Task inputs below:
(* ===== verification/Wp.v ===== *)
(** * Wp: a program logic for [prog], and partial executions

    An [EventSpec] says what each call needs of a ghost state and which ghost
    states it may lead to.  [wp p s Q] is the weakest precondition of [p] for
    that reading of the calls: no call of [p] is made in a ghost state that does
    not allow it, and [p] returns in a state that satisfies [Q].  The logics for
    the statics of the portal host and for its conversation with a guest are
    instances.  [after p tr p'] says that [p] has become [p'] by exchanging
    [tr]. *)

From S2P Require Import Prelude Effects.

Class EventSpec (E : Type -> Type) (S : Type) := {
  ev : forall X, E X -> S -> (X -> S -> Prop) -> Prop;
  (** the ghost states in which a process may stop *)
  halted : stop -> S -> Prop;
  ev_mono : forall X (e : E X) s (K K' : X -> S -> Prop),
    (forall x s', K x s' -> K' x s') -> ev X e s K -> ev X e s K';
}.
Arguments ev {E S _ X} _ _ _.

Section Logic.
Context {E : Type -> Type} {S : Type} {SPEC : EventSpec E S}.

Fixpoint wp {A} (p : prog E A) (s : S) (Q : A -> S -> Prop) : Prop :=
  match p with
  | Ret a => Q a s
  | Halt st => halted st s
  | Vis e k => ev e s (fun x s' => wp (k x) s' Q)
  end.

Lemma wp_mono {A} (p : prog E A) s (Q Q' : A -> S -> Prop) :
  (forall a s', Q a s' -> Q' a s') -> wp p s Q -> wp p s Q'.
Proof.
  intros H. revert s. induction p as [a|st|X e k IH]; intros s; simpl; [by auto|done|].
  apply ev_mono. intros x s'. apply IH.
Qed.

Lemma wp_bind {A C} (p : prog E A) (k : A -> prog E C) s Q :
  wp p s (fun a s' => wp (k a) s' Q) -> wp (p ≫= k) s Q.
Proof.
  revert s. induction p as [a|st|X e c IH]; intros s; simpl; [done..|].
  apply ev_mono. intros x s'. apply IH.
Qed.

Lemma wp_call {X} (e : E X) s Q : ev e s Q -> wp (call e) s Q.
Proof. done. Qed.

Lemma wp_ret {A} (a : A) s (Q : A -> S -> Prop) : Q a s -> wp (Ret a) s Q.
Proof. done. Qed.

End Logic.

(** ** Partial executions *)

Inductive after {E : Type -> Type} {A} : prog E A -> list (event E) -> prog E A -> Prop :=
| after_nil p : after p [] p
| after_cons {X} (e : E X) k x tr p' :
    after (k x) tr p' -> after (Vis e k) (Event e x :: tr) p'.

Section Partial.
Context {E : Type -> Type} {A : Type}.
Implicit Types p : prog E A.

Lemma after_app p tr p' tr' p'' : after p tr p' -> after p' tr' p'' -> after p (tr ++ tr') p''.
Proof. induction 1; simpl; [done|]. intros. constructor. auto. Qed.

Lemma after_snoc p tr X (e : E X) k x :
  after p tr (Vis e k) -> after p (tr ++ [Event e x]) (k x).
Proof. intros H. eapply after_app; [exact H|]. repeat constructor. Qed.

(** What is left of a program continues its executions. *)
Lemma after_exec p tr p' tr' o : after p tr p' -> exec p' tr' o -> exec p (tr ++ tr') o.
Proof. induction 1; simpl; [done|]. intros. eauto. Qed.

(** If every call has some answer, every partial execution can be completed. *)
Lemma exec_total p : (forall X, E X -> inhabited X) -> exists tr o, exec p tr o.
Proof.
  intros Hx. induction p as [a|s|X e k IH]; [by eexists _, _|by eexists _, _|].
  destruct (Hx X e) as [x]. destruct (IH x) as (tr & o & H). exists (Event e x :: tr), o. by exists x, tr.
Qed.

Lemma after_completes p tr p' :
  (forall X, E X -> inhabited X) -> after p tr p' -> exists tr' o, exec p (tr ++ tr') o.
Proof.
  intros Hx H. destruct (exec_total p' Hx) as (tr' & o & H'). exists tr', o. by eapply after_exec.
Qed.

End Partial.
End of Task inputs.
What is expected -> Every entry above must be returned word for word.

Task response ->
(* ===== verification/Wp.v ===== *)
(** * Wp: a program logic for [prog], and partial executions

    An [EventSpec] says what each call needs of a ghost state and which ghost
    states it may lead to.  [wp p s Q] is the weakest precondition of [p] for
    that reading of the calls: no call of [p] is made in a ghost state that does
    not allow it, and [p] returns in a state that satisfies [Q].  The logics for
    the statics of the portal host and for its conversation with a guest are
    instances.  [after p tr p'] says that [p] has become [p'] by exchanging
    [tr]. *)

From S2P Require Import Prelude Effects.

Class EventSpec (E : Type -> Type) (S : Type) := {
  ev : forall X, E X -> S -> (X -> S -> Prop) -> Prop;
  (** the ghost states in which a process may stop *)
  halted : stop -> S -> Prop;
  ev_mono : forall X (e : E X) s (K K' : X -> S -> Prop),
    (forall x s', K x s' -> K' x s') -> ev X e s K -> ev X e s K';
}.
Arguments ev {E S _ X} _ _ _.

Section Logic.
Context {E : Type -> Type} {S : Type} {SPEC : EventSpec E S}.

Fixpoint wp {A} (p : prog E A) (s : S) (Q : A -> S -> Prop) : Prop :=
  match p with
  | Ret a => Q a s
  | Halt st => halted st s
  | Vis e k => ev e s (fun x s' => wp (k x) s' Q)
  end.

Lemma wp_mono {A} (p : prog E A) s (Q Q' : A -> S -> Prop) :
  (forall a s', Q a s' -> Q' a s') -> wp p s Q -> wp p s Q'.
Proof.
  intros H. revert s. induction p as [a|st|X e k IH]; intros s; simpl; [by auto|done|].
  apply ev_mono. intros x s'. apply IH.
Qed.

Lemma wp_bind {A C} (p : prog E A) (k : A -> prog E C) s Q :
  wp p s (fun a s' => wp (k a) s' Q) -> wp (p ≫= k) s Q.
Proof.
  revert s. induction p as [a|st|X e c IH]; intros s; simpl; [done..|].
  apply ev_mono. intros x s'. apply IH.
Qed.

Lemma wp_call {X} (e : E X) s Q : ev e s Q -> wp (call e) s Q.
Proof. done. Qed.

Lemma wp_ret {A} (a : A) s (Q : A -> S -> Prop) : Q a s -> wp (Ret a) s Q.
Proof. done. Qed.

End Logic.

(** ** Partial executions *)

Inductive after {E : Type -> Type} {A} : prog E A -> list (event E) -> prog E A -> Prop :=
| after_nil p : after p [] p
| after_cons {X} (e : E X) k x tr p' :
    after (k x) tr p' -> after (Vis e k) (Event e x :: tr) p'.

Section Partial.
Context {E : Type -> Type} {A : Type}.
Implicit Types p : prog E A.

Lemma after_app p tr p' tr' p'' : after p tr p' -> after p' tr' p'' -> after p (tr ++ tr') p''.
Proof. induction 1; simpl; [done|]. intros. constructor. auto. Qed.

Lemma after_snoc p tr X (e : E X) k x :
  after p tr (Vis e k) -> after p (tr ++ [Event e x]) (k x).
Proof. intros H. eapply after_app; [exact H|]. repeat constructor. Qed.

(** What is left of a program continues its executions. *)
Lemma after_exec p tr p' tr' o : after p tr p' -> exec p' tr' o -> exec p (tr ++ tr') o.
Proof. induction 1; simpl; [done|]. intros. eauto. Qed.

(** If every call has some answer, every partial execution can be completed. *)
Lemma exec_total p : (forall X, E X -> inhabited X) -> exists tr o, exec p tr o.
Proof.
  intros Hx. induction p as [a|s|X e k IH]; [by eexists _, _|by eexists _, _|].
  destruct (Hx X e) as [x]. destruct (IH x) as (tr & o & H). exists (Event e x :: tr), o. by exists x, tr.
Qed.

Lemma after_completes p tr p' :
  (forall X, E X -> inhabited X) -> after p tr p' -> exists tr' o, exec p (tr ++ tr') o.
Proof.
  intros Hx H. destruct (exec_total p' Hx) as (tr' & o & H'). exists tr', o. by eapply after_exec.
Qed.

End Partial.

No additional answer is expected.